PROBLEM
Return only the lines of the listing below that run from the line with "worker_step s (set_worker WFinal" through the line with "(set_mutex None s)).", both ends included, exactly as written.

EXTRACTED ENTRIES section start

(** ** Steps *)

Inductive worker_step : LogState → LogState → Prop :=
  | w_lock s :
      worker s = WLock → m_queueMutex s = None →
      worker_step s (set_worker WEval (set_mutex (Some Worker) s))
  | w_eval s :
      worker s = WEval →
      worker_step s (set_worker (if ready s then WSwap else WParking) s)
  | w_park s :
      worker s = WParking → worker_step s (set_worker WParked (set_mutex None s))
  | w_swap s :
      worker s = WSwap → worker_step s (set_worker WUnlock (swap_queues s))
  | w_unlock s :
      worker s = WUnlock → worker_step s (set_worker WWrite (set_mutex None s))
  | w_write s e es :
      worker s = WWrite → batch s = e :: es →
      worker_step s (set_worker WFile (write_console e s))
  | w_file s e es :
      worker s = WFile → batch s = e :: es →
      worker_step s (set_worker WWrite (write_file e s))
  | w_written s :
      worker s = WWrite → batch s = [] → worker_step s (set_worker WTest s)
  | w_test s :
      worker s = WTest →
      worker_step s (set_worker (if m_running s then WLock else WRelock) s)
  | w_relock s :
      worker s = WRelock → m_queueMutex s = None →
      worker_step s (set_worker WFinal (set_mutex (Some Worker) s))
  (** [break], or back to the top; either way the guard releases the mutex. *)
  | w_final s :
      worker s = WFinal →
      worker_step s (set_worker (if decide (m_queue s = []) then WExited else WLock)
                       (set_mutex None s)).

Inductive client_step : LogState → LogState → Prop :=
  | c_lock s t e :
      clients s t = CLock e → m_queueMutex s = None →
      client_step s (set_client t (CPush e) (set_mutex (Some (Client t)) s))
  | c_push s t e :
      clients s t = CPush e → client_step s (set_client t CUnlock (push e s))
  | c_unlock s t :
      clients s t = CUnlock → client_step s (set_client t CNotify (set_mutex None s))
  | c_notify s t :
      clients s t = CNotify → client_step s (set_client t CIdle (notify s))
  | c_shut_notify s t :
      clients s t = CShutNotify → client_step s (set_client t CJoin (notify s))
  | c_join s t :
      clients s t = CJoin → worker s = WExited → client_step s (set_client t CIdle s).

(** Calls of the program, and wake-ups without a notification. *)
Inductive call_step : LogState → LogState → Prop :=
  | call_Log s t l now message e :
      clients s t = CIdle → Log_entry (m_minLevel s) l now message = Some e →
      call_step s (set_client t (CLock e) s)
  (** [m_running.exchange(false)] that reads [true]. *)
  | call_Shutdown s t :
      clients s t = CIdle → m_running s = true →
      call_step s (set_client t CShutNotify
        (mkLogState false (m_minLevel s) (m_queue s) (m_queueMutex s) (worker s) (batch s)
           (clients s) (written s) (file s) (logged s)))
  | call_SetMinLevel s l :
      call_step s (mkLogState (m_running s) l (m_queue s) (m_queueMutex s) (worker s) (batch s)
           (clients s) (written s) (file s) (logged s))
  (** The file is opened for appending. *)
  | call_SetLogFile s :
      file s = None →
      call_step s (mkLogState (m_running s) (m_minLevel s) (m_queue s) (m_queueMutex s) (worker s)
           (batch s) (clients s) (written s) (Some []) (logged s)).

Inductive spurious_step : LogState → LogState → Prop :=
  | spurious s : worker s = WParked → spurious_step s (set_worker WLock s).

EXTRACTED ENTRIES section end

FINISHED EXERCISE
      worker_step s (set_worker WFinal (set_mutex (Some Worker) s))
  (** [break], or back to the top; either way the guard releases the mutex. *)
  | w_final s :
      worker s = WFinal →
      worker_step s (set_worker (if decide (m_queue s = []) then WExited else WLock)
                       (set_mutex None s)).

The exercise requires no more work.